Hill discussed the importance of not going against the current.

“It is important to respect, cherish and acknowledge [Mother Nature’s] needs, so there is something for future generations to enjoy. It is up to us to keep up the earth for those future generations,” he said.

He also spoke of the interconnectedness of humanity and nature. There is no end to the roots, and like the floor in our house, everyone is welcome, he said.

“We are of one mind, heart and body, and we must protect each other and our trees,” Hill said.

Another highlight of the weekend was the “Health and Identity in Native Communities” talk and panel session held from 3:00-4:30 p.m. on Friday.

Ann Dapice, director of education and research at Native American non-profit organization T.K. Wolf, started by discussing problems in Native American society. She cited stalking, obesity, alcoholism, violence and cancer increases as major issues. She said that Native Americans have the highest unemployment, school dropout and alcoholism rates of any ethnic group.

“American Indians, especially women, are the most likely to suffer violence out of all races,” Dapice said.

Obesity has also become a large problem among Native Americans because the government only supplies them with lard and wheat flour. Native Americans are forced to make the best of their unhealthy options. 

“If the river [is] healthy, people are healthy,” said panelist David Arquette, director of the Haudenosaunee Environmental Task Force.

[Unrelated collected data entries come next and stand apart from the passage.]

Lemma pqueue_run_positive (ops : list (pqueue_op T)) q :
  0 <= PriorityQueue._counter q ->
  Forall (fun w => 1 <= PriorityItem.index w) (PriorityQueue._heap q) ->
  0 <= PriorityQueue._counter (pqueue_run ops q)
  /\ Forall (fun w => 1 <= PriorityItem.index w)
       (PriorityQueue._heap (pqueue_run ops q)).
Proof.
  revert q. induction ops as [|o ops IH]; intros q Hc Hall; simpl; [done|].
  apply IH.
  - pose proof (pqueue_step_counter o q). lia.
  - apply Forall_forall. intros w Hw. rewrite Forall_forall in Hall.
    destruct (pqueue_step_origin o q w Hw) as [Hold|[Hnew _]]; [by apply Hall|lia].
Qed.

End sequence_numbers.

(** X10: in every state a sequence of operations on a new priority
    queue can reach, the wrappers carry pairwise distinct sequence
    numbers between 1 and the counter; one more operation never lowers
    the counter, and every wrapper after it was either there before or
    is new with a sequence number above the old counter, hence above
    every number in use: no number is handed out twice. *)
Theorem sequence_numbers_are_fresh {T} `{PyObject T}
    (ops : list (pqueue_op T)) auto_name priority_fn capacity name
    (o : pqueue_op T) :
  let q := pqueue_run ops
             (PriorityQueue.__init__ auto_name priority_fn capacity name) in
  NoDup (PriorityItem.index <$> PriorityQueue._heap q)
  /\ Forall (fun w => 1 <= PriorityItem.index w <= PriorityQueue._counter q)
       (PriorityQueue._heap q)
  /\ PriorityQueue._counter q <= PriorityQueue._counter (pqueue_step o q)
  /\ Forall (fun w => w ∈ PriorityQueue._heap q
                      \/ PriorityQueue._counter q < PriorityItem.index w
                         /\ PriorityItem.index w
                            = PriorityQueue._counter (pqueue_step o q))
       (PriorityQueue._heap (pqueue_step o q)).
Proof.
  intros q.
  assert (stamps_ok q) as [Hnd Hle].
  { apply pqueue_run_stamps_ok, pqueue_init_stamps_ok. }
  destruct (pqueue_run_positive ops
              (PriorityQueue.__init__ auto_name priority_fn capacity name))
    as [_ Hpos]; [simpl; lia|constructor|]. fold q in Hpos.
  split_and!; [done| |apply pqueue_step_counter|].
  - rewrite Forall_forall in Hle, Hpos. apply Forall_forall. intros w Hw.
    specialize (Hle w Hw). specialize (Hpos w Hw). lia.
  - apply Forall_forall. intros w Hw.
    destruct (pqueue_step_origin o q w Hw) as [Hold|[Hnew Hc]]; [by left|].
    right. lia.
Qed.

(** ** Bounds of the statistics *)

Section statistics_bounds.
Context {T C : Type} `{PyObject T}.

Lemma stats_step_bounded s s' :
  stats_step s s' -> stats_bounded s -> stats_bounded s'.
Proof.
  unfold stats_bounded, QueueStats.current_length.
  intros [|now|now wait] (He & Hx & Hm & Hcur); simpl; [done|lia|lia].
Qed.

Lemma stats_step_monotone s s' :
  stats_step s s' ->
  entries s <= entries s' /\ exits s <= exits s'
  /\ max_length s <= max_length s'.
Proof. intros [|now|now wait]; simpl; lia. Qed.

Lemma queue_step_stats (o : queue_op T C) q :
  o <> QResetStats -> stats_step (Queue.stats q) (Queue.stats (queue_step o q)).
Proof.
  intros Ho. unfold Queue.stats.
  destruct o as [now item|now| |now item|item|now|cb|cb|];
    cbn [queue_step]; try done; try constructor.
  - destruct (Queue.is_full q) eqn:Hfull.
    + rewrite enqueue_full by done. constructor.
    + rewrite enqueue_accepts by done. simpl. constructor.
  - destruct (Queue._entries q) as [|entry rest] eqn:Hes.
    + rewrite dequeue_empty by done. constructor.
    + rewrite (dequeue_head _ _ _ _ Hes). simpl. constructor.
  - destruct (find_index (Queue.matches item) (Queue._entries q)) as [i|] eqn:Hfind.
    + destruct (find_index_Some _ _ _ Hfind) as (entry & Hentry & _).
      rewrite (remove_found _ _ _ _ _ Hfind Hentry). simpl. constructor.
    + rewrite remove_absent by done. constructor.
Qed.

Lemma pqueue_step_stats (o : pqueue_op T) q :
  stats_step (PriorityQueue.stats q) (PriorityQueue.stats (pqueue_step o q)).
Proof.
  unfold PriorityQueue.stats.
  destruct o as [now item p|now| |now item|item p]; cbn [pqueue_step].
  - destruct (PriorityQueue.is_full q) eqn:Hfull.
    + rewrite pq_enqueue_full by done. constructor.
    + rewrite pq_enqueue_accepts by done. simpl. constructor.
  - unfold PriorityQueue.dequeue. destruct (PriorityQueue.is_empty q); [constructor|].
    destruct (heapq.heappop _ _) as [[? ?]|]; simpl; constructor.
  - constructor.
  - unfold PriorityQueue.remove.
    destruct (PriorityQueue._find_entry item q) as [[? ?]|]; simpl; constructor.
  - unfold PriorityQueue.update_priority.
    destruct (PriorityQueue._find_entry item q) as [[? ?]|]; simpl; constructor.
Qed.

Lemma queue_run_stats_bounded (ops : list (queue_op T C)) q :
  stats_bounded (Queue.stats q) -> stats_bounded (Queue.stats (queue_run ops q)).
Proof.
  revert q. induction ops as [|o ops IH]; intros q Hq; simpl; [done|].
  apply IH.
  destruct o as [now item|now| |now item|item|now|cb|cb|];
    try (by eapply stats_step_bounded; [apply queue_step_stats|]).
  unfold stats_bounded, QueueStats.current_length. simpl. lia.
Qed.

Lemma pqueue_run_stats_bounded (ops : list (pqueue_op T)) q :
  pq_accounted q -> stats_bounded (PriorityQueue.stats q) ->
  max_length (PriorityQueue.stats q) <= entries (PriorityQueue.stats q) ->
  let q' := pqueue_run ops q in
  pq_accounted q' /\ stats_bounded (PriorityQueue.stats q')
  /\ max_length (PriorityQueue.stats q') <= entries (PriorityQueue.stats q').
Proof.
  revert q. induction ops as [|o ops IH]; intros q Hacc Hq Hmax; simpl; [done|].
  assert (pq_accounted (pqueue_step o q)) as Hacc'.
  { apply (pqueue_run_accounted [o] q Hacc). }
  apply IH; [done|by eapply stats_step_bounded; [apply pqueue_step_stats|]|].
  destruct Hacc as [Hlen Hbal]. destruct Hq as (He & Hx & Hm & Hcur).
  unfold QueueStats.current_length in *.
  destruct (pqueue_step_stats o q) as [|now|now wait]; simpl; lia.
Qed.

Most Native American diets consist of fish that come from the river. When hazardous waste sites contaminated the river, the Native Americans lost their main food source and were forced to consume foods high in carbohydrates. Arquette said this is directly linked to the increase in diabetes and obesity among people in his tribe.

“Unfortunately, most of the doctors on these reservations have been kicked out of their native states for malpractice, so they are not always qualified to prescribe drugs to people,” Aquette said.

Also, most of them are unfamiliar with Native American heritage and common diseases, so it is hard for them to treat the Native Americans. Tribes are trying to encourage more of their members to attain medical degrees so they can come back and help their own tribes, Dapice said.